The system itself fails: there is too few staff, too little appropriate help and too little control. Municipalities sometimes determine which care is used from cost consideration, even if certified institutions advise a different process.

The result is that children hardly see their youth protector, get help too late or at all and sometimes get completely out of the picture. Already in 2019 the inspections warned that the youth protection chain was in danger.

“The bitter and bitter conclusion is that there has been no improvement for the children in six years,” says Hans Faber, Chief Inspector of IJenV. “Children don’t get the help they need, and young people in the youth rehabilitation often fall back in crime.”

“Children don’t get the help they need, and young people in the youth rehabilitation often fall back in crime.”

Hans Faber

Chief Inspector of IJenV

Foster care is also under pressure. After the horrible abuse of the Veefgirl Vlaardingen, the IGJ took a closer look at foster care providers. The Inspectorate finds structural shortcomings: insufficient insight into the development and safety of children, inadequate cooperation between authorities and not following guidelines.

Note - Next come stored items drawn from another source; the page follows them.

(* ===== verification/EvmcVmSafety.v ===== *)
(** The EVMC machine is safe under re-entrancy: a step relation over the calls
    that are being interpreted, and its invariant.  Every active call keeps
    its module loaded and has an instance and a context of its own; entering
    a call never touches a module that is gone; nothing is leaked. *)

From S2P Require Import Prelude Intx Evmc GasStorageCost EvmInstance Frame HandlerUtil.
From S2P Require Import BytecodeCache SppGraph Spp Interpreter WellFormed ChunkTable InstanceSpecs EvmcVm.

#[local] Open Scope Z_scope.

(** ** The invariant of the machine *)

(** The number a name was made from. *)
Definition mod_num (m : ModName) : Z := match m with mod_ n | tmp_mod_ n => n end.

Section Vm.
Context {HS : Type} {I : Intx} {V : Evmc}.
Implicit Types (v : DTVM HS) (c : Context_ HS) (m : ModName).

Definition getCtx_ (s : CtxSlot) v : option (Context_ HS) :=
  match s with CMain => CachedCtx v | CNested d => default None (NestedCtxPool v !! d) end.

Definition module_ok (mo : EVMModule) : Prop :=
  Forall is_byte (MCode mo) /\ Z.of_nat (length (MCode mo)) <= PresetMaxModuleSize /\
  forall cache, BytecodeCache_ mo = Some cache ->
    buildBytecodeCache (MCode mo) (MRevision mo) = Some cache.

Record vm_inv v : Prop := {
  vi_nodup : NoDup (LRUOrder v);
  vi_keys : forall k, k ∈ LRUOrder v <-> is_Some (AddrCache v !! k);
  vi_entry : forall k m, AddrCache v !! k = Some m ->
    (exists n, m = mod_ n) /\
    exists mo, Modules v !! m = Some mo /\ MRevision mo = KRev k;
  vi_inj : forall k k' m, AddrCache v !! k = Some m -> AddrCache v !! k' = Some m -> k = k';
  vi_module : forall m mo, Modules v !! m = Some mo -> module_ok mo;
  vi_loaded_num : forall m, is_Some (Modules v !! m) -> mod_num m < ModCounter v;
  vi_inst_num : forall s o, getInst s v = Some o -> mod_num (getModule o) < ModCounter v;
  vi_inst : forall s o mo, getInst s v = Some o -> Modules v !! getModule o = Some mo ->
    ModCode (obj o) = MCode mo;
  vi_ctx : forall s c, getCtx_ s v = Some c -> Forall frame_object (below c ++ spare c);
  vi_counter : 0 <= ModCounter v < 2 ^ 64;
}.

Changes of youth care workers and foster care counselors make contact with children and parents, and appropriate help is often missing. As a result, children stay in unsafe situations for a long time, despite the fact that the juvenile court has imposed protective measures.

Consequences are poignant

The consequences are poignant. Geoffrey was not allowed to see his children for a year and a half after a divorce because agencies sought out in endless investigations and contradictures. Emma moved seven times in six months through changing guardians and care providers, without anyone taking control.

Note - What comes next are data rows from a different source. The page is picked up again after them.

(* ===== verification/EvmcVmTheorems.v ===== *)
(** The theorems about the EVMC machine: its calls do not disturb each other,
    entering one is always defined, nothing is leaked, [execute] returns what
    the instruction-by-instruction semantics gives on a fresh frame; and two
    places where it does not do what it means to. *)

From S2P Require Import Prelude Intx Evmc GasStorageCost EvmInstance Frame HandlerUtil.
From S2P Require Import BytecodeCache SppGraph Spp Interpreter WellFormed Concrete RefInterp ChunkTable.
From S2P Require Import InterpretTheorems InstanceSpecs EvmcVm EvmcVmSafety.

#[local] Open Scope Z_scope.

Section Lemmas.
Context {HS : Type} {I : Intx} {V : Evmc} {IL : IntxLaws I} {VL : EvmcLaws V}.
Implicit Types (v : DTVM HS) (S : sys (HS := HS)).

Lemma unloadAll_run ms rt :
  NoDup ms -> (forall m, m ∈ ms -> is_Some (EVMModulePool rt !! m)) ->
  exists rt', unloadAll ms rt = Some rt' /\
    forall m, is_Some (EVMModulePool rt' !! m) <-> is_Some (EVMModulePool rt !! m) /\ m ∉ ms.
Proof.
  unfold unloadAll. revert rt. induction ms as [|m ms IH]; intros rt Hnd Hall.
  { exists rt. split; [done|]. intros m. split; [|by intros []]. intros ?. split; [done|]. apply not_elem_of_nil. }
  apply NoDup_cons in Hnd as [Hm Hnd]. cbn [foldl mbind option_bind].
  destruct (Hall m ltac:(by left)) as [mo Hmo]. 
  set (rt1 := mkRuntime (RTConfig rt) (delete m (EVMModulePool rt))).
  assert (unloadEVMModule m rt = Some rt1) as -> by (unfold unloadEVMModule; by rewrite Hmo).
  assert (forall x, is_Some (EVMModulePool rt1 !! x) <-> m <> x /\ is_Some (EVMModulePool rt !! x)) as H1.
  { intros x. apply lookup_delete_is_Some. }
  destruct (IH rt1 Hnd) as (rt' & -> & Hrt').
  { intros x Hx. apply H1. split; [|apply Hall; by right]. by intros <-. }
  exists rt'. split; [done|]. intros x. rewrite Hrt', H1, not_elem_of_cons. intuition congruence.
Qed.

(** The interpreter starts from a well-formed state. *)
Lemma fresh_started Rev Msg Code (h : HS) (s : hstate HS) Cache :
  msg_ok Msg -> Forall is_byte Code -> Z.of_nat (length Code) <= PresetMaxModuleSize ->
  fresh_call Rev Msg Code h Rev s Cache -> started Cache (fr s) (cx s).
Proof.
  intros [Hg Hi Hz Hr Hs Hv] HC Hl [(st & Ef & Hlen & Hst) (Hb & Hsp & Hs' & Hd & Hh) (Hc & Hgr & Hrev) Hcache].
  split; [|by rewrite Hc, Hrev].
  split; unfold start; cbn [fr cx].
  - rewrite Ef. split; cbn; try done; try lia. apply tx_zero_ok.
  - split; cbn; try done; rewrite ?Hd; try done; rewrite Hc; [done|]. unfold PresetMaxModuleSize in Hl. lia.
Qed.

(** The gas and the rest of the result are those of the context. *)
Lemma result_eta (s : hstate HS) c :
  wf_frame (fr s) -> failed s c \/ ended s c ->
  mkResult (status_code (ExeResult c)) (i64 (Gas (Inst c))) (gas_refund (ExeResult c))
    (output_data (ExeResult c)) (create_address (ExeResult c)) = ExeResult c.
Proof.
  intros Hw He. pose proof (wf_gas _ Hw). assert (i64 (Gas (Inst c)) = gas_left (ExeResult c)) as ->.
  { destruct He as [[]|[]].
    - by rewrite failed_inst, failed_gas.
    - assert (Gas (Inst c) = gas_left (ExeResult c)) as -> by (by injection ended_inst).
      apply i64_small. lia. }
  by destruct (ExeResult c).
Qed.

Lemma ended_code (s : hstate HS) c :
  failed s c \/ ended s c -> ModCode (Inst c) = ModCode (Inst (cx s)) /\ below c = [] /\
  (Forall frame_object (spare (cx s)) -> Forall frame_object (spare c)).
Proof.
  intros [[]|[]].
  - by rewrite failed_inst.
  - by split; [injection ended_inst|].
Qed.
End Lemmas.

(** * Properties *)

Section Claims.
Context {HS : Type} {I : Intx} {V : Evmc} {IL : IntxLaws I} {VL : EvmcLaws V}.

(** The module cache of [v]: the recency list and the map have the same keys,
    an entry has a loaded module of its revision, and a loaded module has an
    entry or is the transient module of a call of [act]. *)
Definition consistent (v : DTVM HS) (act : list (Call * Z)) : Prop :=
  NoDup (LRUOrder v) /\ (forall k, k ∈ LRUOrder v <-> is_Some (AddrCache v !! k)) /\
  (forall k m, AddrCache v !! k = Some m -> exists mo, Modules v !! m = Some mo /\ MRevision mo = KRev k) /\
  (forall m, is_Some (Modules v !! m) -> (exists k, AddrCache v !! k = Some m) \/
    exists call d, (call, d) ∈ act /\ cTransient call = true /\ cMod call = m).

Lemma inv_consistent v act : vm_inv v -> active_inv v act -> consistent v act.
Proof.
  intros Hv Ha. split_and!; [apply Hv..| |apply Ha]. intros k m Hk.
  by destruct (vi_entry _ Hv k m Hk) as (_ & ?).
Qed.

(** C32. Calls in progress do not disturb each other.  In every state the
    machine can reach by entering and leaving calls, each call in progress has
    its module still loaded, its instance and its context hold that module's
    code, and no two calls share an instance or a context.  While the calls
    [act] stay in progress, no step (calls nested in them entered, refused or
    left, options set) changes the contents of their instances or contexts or
    the code of their modules.  A call is entered deeper than those in
    progress; its code is that of the cached module of its address and
    revision, or differs in the bytes [validateCodeMatch] compares, and then no
    call in progress runs that module (a stale module is unloaded without
    asking whether it is in use). *)
Theorem calls_isolated getenv (S : sys) :
  rtc vm_step (init_sys getenv) S ->
  let v : DTVM HS := mach S in
  Forall (fun p => exists mo o c, Modules v !! cMod p.1 = Some mo /\
    getInst (cInst p.1) v = Some o /\ getModule o = cMod p.1 /\ ModCode (obj o) = MCode mo /\
    getCtx_ (cCtx p.1) v = Some c /\ ModCode (Inst c) = MCode mo) (active S) /\
  NoDup (map (fun p => cInst p.1) (active S)) /\ NoDup (map (fun p => cCtx p.1) (active S)) /\
  forall act S', rtc (within act) S S' -> Forall (fun p =>
    getInst (cInst p.1) (mach S') = getInst (cInst p.1) v /\
    getCtx_ (cCtx p.1) (mach S') = getCtx_ (cCtx p.1) v /\
    MCode <$> Modules (mach S') !! cMod p.1 = MCode <$> Modules v !! cMod p.1) act.
Proof.
  intros HS0%reachable_inv v. pose proof HS0 as [Hv Ha]. split_and!; [|apply Ha|by eapply contexts_distinct|].
  - eapply Forall_impl; [apply Ha|]. intros p [_ [mo Hmo] (o & Ho & Eo) _ _ (c & Hc & Ec) _].
    exists mo, o, c. rewrite Hmo in Ec. injection Ec as Ec. split_and!; try done.
    eapply (vi_inst _ Hv); [done|by rewrite Eo].
  - intros act S' Hw. eapply Forall_impl; [exact (within_undisturbed act S S' Hw HS0)|]. by intros p [].
Qed.

(** C33. Entering and leaving calls is always defined.  From a reachable state,
    a call deeper than those in progress gets an instance and a context that no
    call in progress has, and a fresh frame on exactly the code the host passed
    and the bytecode cache built from it, whether its module was cached,
    loaded, reloaded over a stale entry or transient; only code above the size
    limit is refused.  After any steps that bring the machine back to this
    call, leaving it with what the interpreter may return is defined too.  In
    all these states the module cache is consistent, and at the end the host
    context is the one before the call.  Where the cache has a module
    for the address and revision of the call, the code must be that module's
    or differ in the bytes [validateCodeMatch] compares, and then no
    call in progress may run it. *)
Theorem enter_defined getenv (S : sys) Host Rev Msg Code (h : HS) :
  rtc vm_step (init_sys getenv) S -> request (mach S) (active S) Rev Msg Code ->
  exists e v', enterCall Host Rev Msg Code h (mach S) = Some (e, v') /\
    match e with
    | Refused r => status_code r = EVMC_FAILURE /\ PresetMaxModuleSize < Z.of_nat (length Code) /\
        consistent v' (active S) /\ ExecHost v' = ExecHost (mach S)
    | Entered call Cache s => let act := (call, depth Msg) :: active S in
        fresh_call (revision_of (mach S) Rev Msg) Msg Code h Rev s Cache /\
        Forall (fun p => cInst p.1 <> cInst call /\ cCtx p.1 <> cCtx call) (active S) /\
        consistent v' act /\
        forall v2 c, rtc vm_step (mkSys v' act) (mkSys v2 act) -> result_ok v2 call c ->
          exists r v3, leaveCall call c v2 = Some (r, v3) /\ consistent v3 (active S) /\
            ExecHost v3 = ExecHost (mach S)
    end.
Proof.
  intros [Hv Ha]%reachable_inv Hr.
  destruct (enterCall_safe Host Rev Msg Code h _ _ Hv Ha Hr) as (e & v' & He & [Hv' _ _ _ Hc]).
  exists e, v'. split; [done|]. destruct e as [r|call Cache s].
  - destruct Hc as (-> & ? & ? & ?). split_and!; try done. by apply inv_consistent.
  - destruct Hc as (_ & Ha' & Hprev & Hf & _). split; [done|]. split; [|split; [by apply inv_consistent|]].
    + pose proof (ai_slots _ _ Ha') as Hs. pose proof (contexts_distinct _ _ Ha') as Hx. cbn [map fst] in Hs, Hx.
      apply NoDup_cons in Hs as [Hs _], Hx as [Hx _]. apply Forall_forall. intros p Hp.
      split; intros E; [apply Hs|apply Hx]; rewrite <- E; apply list_elem_of_fmap; by exists p.
    + intros v2 c Hn Hok. destruct (steps_safe _ _ Hn (conj Hv' Ha')) as [[Hv2 Ha2] _].
      destruct (leaveCall_safe _ _ _ _ _ Hv2 Ha2 Hok) as (v3 & Hl & Hv3 & Ha3 & Hh & _).
      eexists _, v3. split_and!; [done|by apply inv_consistent|congruence].
Qed.

(** Nothing is leaked: when no call is in progress, destroying the
    machine unloads every module that was ever loaded. *)
Theorem destroy_unloads_all getenv (S : sys) :
  rtc vm_step (init_sys getenv) S -> active S = [] ->
  exists rt, destroy (mach S : DTVM HS) = Some rt /\
    match rt with None => RT (mach S) = None | Some r => EVMModulePool r = ∅ end.
Proof.
  intros [Hv Ha]%reachable_inv Hact. unfold destroy. destruct (RT (mach S)) as [rt|] eqn:Ert; [|by eexists].
  assert (EVMModulePool rt = Modules (mach S)) as Ep by (unfold Modules; by rewrite Ert).
  destruct (unloadAll_run (map_to_list (AddrCache (mach S))).*2 rt) as (rt' & -> & Hrt').
  - apply NoDup_fmap_2_strong; [|apply NoDup_map_to_list].
    intros [k m] [k' m'] Hk%elem_of_map_to_list Hk'%elem_of_map_to_list [= <-].
    by rewrite (vi_inj _ Hv k k' m).
  - intros m ([k m'] & -> & Hk%elem_of_map_to_list)%list_elem_of_fmap. rewrite Ep.
    destruct (vi_entry _ Hv k m' Hk) as (_ & mo & Hmo & _). by exists mo.
  - eexists. split; [reflexivity|]. apply map_empty. intros m. apply eq_None_not_Some.
    intros [Hm Hout]%Hrt'. rewrite Ep in Hm. destruct (ai_pool _ _ Ha m Hm) as [[k Hk]|(? & ? & Hin & _)].
    + apply Hout, list_elem_of_fmap. exists (k, m). split; [done|]. by apply elem_of_map_to_list.
    + rewrite Hact in Hin. by apply elem_of_nil in Hin.
Qed.
End Claims.

Section Execute.
Context {HS : Type} {I : Intx} {H : EvmcHost HS} {V : Evmc}.
Context {IL : IntxLaws I} {HL : HostLaws HS H} {VL : EvmcLaws V}.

Jordi saw his brother Wesley sliding down a serious offense in GGZ for many years of waiting list, while he and his brother did not get appropriate help because care providers exchanged job. The problems have seriously affected the trust of children and parents in the assistance.

The inspections warn that temporary solutions are no longer sufficient. The individual institutions can make improvements within their sphere of influence, but the system problems require structural solutions.

Only strong leadership of directors, municipalities and responsible ministers can still improve. Angela van der Putten, Chief Inspector of the IGJ, states: “There is insufficient insight into the safety of children. Only an decisive approach can break the impasse.”

No solution in sight for the time being

For the time being there is no solution in sight yet. “The problem is too great for this,” says Faber, who also wants to tell agencies honestly that under the current circumstances they cannot do their task to protect and guide families on behalf of the government insufficiently. To children, parents, municipalities and the judge. The latter often makes decisions about care measures that the authorities often cannot implement due to the problems.

The inspections make another call to the state secretaries of justice and safety and of youth, prevention and sport to come up with energetic and sustainable solutions. “Solid leadership is needed,” says Van der Putten.